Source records
^^^^^^^^^^^^^^^^

(** * enumhelper: named enumerations and bit-flag sets

    A shallow embedding of the Go package [enumhelper]
    (chronos-tachyon/enumhelper): the enum table helper of
    [enumhelper.go], the bitfield engine ([BitfieldType] and its methods)
    and the error values shared by both.

    Conventions of the embedding.
    - A Go [string] and a Go [[]byte] are byte sequences: both are Rocq
      [string]s (a [string] is a list of 8-bit [ascii] bytes).  A [[]byte]
      that may be [nil] is an [option string].
    - [uint] and [uint64] are [Z]; the package never does arithmetic that
      can wrap, the range [0 <= v < 2^64] is a hypothesis where it matters.
      [uint] is taken to be 64 bits wide.
    - A Go [error] that may be [nil] is an [option error].
    - A call that may panic returns an [outcome].
    - The Go map [ByName] is a [gmap string _]; the pointers stored in it
      and in [Data] point to values never mutated after construction, so
      the pointee stands for the pointer, and [None] in [Data] is the nil
      pointer.
    - Functions of the Go standard library ([strings], [strconv],
      [encoding/json]) are modelled in the module [Go]; case mapping
      ([strings.ToLower], [strings.EqualFold]) is modelled by its ASCII
      path, which is what Go computes on ASCII strings, and bytes above
      0x7f are left alone. *)

From Stdlib Require Import ZArith Ascii String List Bool Lia.
From stdpp Require Import base option list gmap strings.

Local Open Scope Z_scope.

(* ===================================================================== *)
(** * Part I: the Go standard library functions the package calls        *)
(* ===================================================================== *)

Module Go.

(** ** Bytes *)

Definition byte_val (c : ascii) : Z := Z.of_N (N_of_ascii c).

Definition byte_of (z : Z) : ascii := ascii_of_N (Z.to_N z).

(** [c - 'A' < 26], the test for an upper-case ASCII letter. *)
Definition is_upper (c : ascii) : bool :=
  (65 <=? byte_val c) && (byte_val c <=? 90).

(** One byte of [strings.ToLower] on the ASCII range. *)
Definition lower_byte (c : ascii) : ascii :=
  if is_upper c then byte_of (byte_val c + 32) else c.

(** ** package strings *)

(** A string of ASCII bytes only: every byte is below [utf8.RuneSelf]. *)
Fixpoint is_ascii (s : string) : bool :=
  match s with
  | EmptyString => true
  | String c s' => (byte_val c <? 128) && is_ascii s'
  end.

(** [strings.ToLower] on an ASCII string ([is_ascii]), where Go maps the
    bytes ['A'..'Z'] and keeps the others.  On a string that holds a
    byte of 128 or more Go maps the letters of Unicode as well, which
    this byte map does not do: a statement that depends on the case
    mapping of a string says that the string is ASCII. *)
Fixpoint ToLower (s : string) : string :=
  match s with
  | EmptyString => EmptyString
  | String c s' => String (lower_byte c) (ToLower s')
  end.

(** [strings.EqualFold] on two ASCII strings ([is_ascii]): equality up
    to the case of the letters ['A'..'Z'].  When one of the strings
    holds a byte of 128 or more Go compares under the simple case
    folding of Unicode (which also folds U+212A to [k] and U+017F to
    [s]); a statement that depends on such a comparison says that both
    strings are ASCII. *)
Fixpoint EqualFold (s t : string) : bool :=
  match s, t with
  | EmptyString, EmptyString => true
  | String a s', String b t' =>
      Ascii.eqb (lower_byte a) (lower_byte b) && EqualFold s' t'
  | _, _ => false
  end.

(** [strings.HasPrefix(s, prefix)]. *)
Fixpoint HasPrefix (s prefix : string) : bool :=
  match prefix, s with
  | EmptyString, _ => true
  | String p prefix', String c s' => Ascii.eqb c p && HasPrefix s' prefix'
  | String _ _, EmptyString => false
  end.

^^^^^^^^^^^^^^^^

__INSTRUCTIONS TO FOLLOW__: Could every entry be given again exactly, with no line skipped?

__SOLUTION TO THIS EXERCISE__:
(** * enumhelper: named enumerations and bit-flag sets

    A shallow embedding of the Go package [enumhelper]
    (chronos-tachyon/enumhelper): the enum table helper of
    [enumhelper.go], the bitfield engine ([BitfieldType] and its methods)
    and the error values shared by both.

    Conventions of the embedding.
    - A Go [string] and a Go [[]byte] are byte sequences: both are Rocq
      [string]s (a [string] is a list of 8-bit [ascii] bytes).  A [[]byte]
      that may be [nil] is an [option string].
    - [uint] and [uint64] are [Z]; the package never does arithmetic that
      can wrap, the range [0 <= v < 2^64] is a hypothesis where it matters.
      [uint] is taken to be 64 bits wide.
    - A Go [error] that may be [nil] is an [option error].
    - A call that may panic returns an [outcome].
    - The Go map [ByName] is a [gmap string _]; the pointers stored in it
      and in [Data] point to values never mutated after construction, so
      the pointee stands for the pointer, and [None] in [Data] is the nil
      pointer.
    - Functions of the Go standard library ([strings], [strconv],
      [encoding/json]) are modelled in the module [Go]; case mapping
      ([strings.ToLower], [strings.EqualFold]) is modelled by its ASCII
      path, which is what Go computes on ASCII strings, and bytes above
      0x7f are left alone. *)

From Stdlib Require Import ZArith Ascii String List Bool Lia.
From stdpp Require Import base option list gmap strings.

Local Open Scope Z_scope.

(* ===================================================================== *)
(** * Part I: the Go standard library functions the package calls        *)
(* ===================================================================== *)

Module Go.

(** ** Bytes *)

Definition byte_val (c : ascii) : Z := Z.of_N (N_of_ascii c).

Definition byte_of (z : Z) : ascii := ascii_of_N (Z.to_N z).

(** [c - 'A' < 26], the test for an upper-case ASCII letter. *)
Definition is_upper (c : ascii) : bool :=
  (65 <=? byte_val c) && (byte_val c <=? 90).

(** One byte of [strings.ToLower] on the ASCII range. *)
Definition lower_byte (c : ascii) : ascii :=
  if is_upper c then byte_of (byte_val c + 32) else c.

(** ** package strings *)

(** A string of ASCII bytes only: every byte is below [utf8.RuneSelf]. *)
Fixpoint is_ascii (s : string) : bool :=
  match s with
  | EmptyString => true
  | String c s' => (byte_val c <? 128) && is_ascii s'
  end.

(** [strings.ToLower] on an ASCII string ([is_ascii]), where Go maps the
    bytes ['A'..'Z'] and keeps the others.  On a string that holds a
    byte of 128 or more Go maps the letters of Unicode as well, which
    this byte map does not do: a statement that depends on the case
    mapping of a string says that the string is ASCII. *)
Fixpoint ToLower (s : string) : string :=
  match s with
  | EmptyString => EmptyString
  | String c s' => String (lower_byte c) (ToLower s')
  end.

(** [strings.EqualFold] on two ASCII strings ([is_ascii]): equality up
    to the case of the letters ['A'..'Z'].  When one of the strings
    holds a byte of 128 or more Go compares under the simple case
    folding of Unicode (which also folds U+212A to [k] and U+017F to
    [s]); a statement that depends on such a comparison says that both
    strings are ASCII. *)
Fixpoint EqualFold (s t : string) : bool :=
  match s, t with
  | EmptyString, EmptyString => true
  | String a s', String b t' =>
      Ascii.eqb (lower_byte a) (lower_byte b) && EqualFold s' t'
  | _, _ => false
  end.

(** [strings.HasPrefix(s, prefix)]. *)
Fixpoint HasPrefix (s prefix : string) : bool :=
  match prefix, s with
  | EmptyString, _ => true
  | String p prefix', String c s' => Ascii.eqb c p && HasPrefix s' prefix'
  | String _ _, EmptyString => false
  end.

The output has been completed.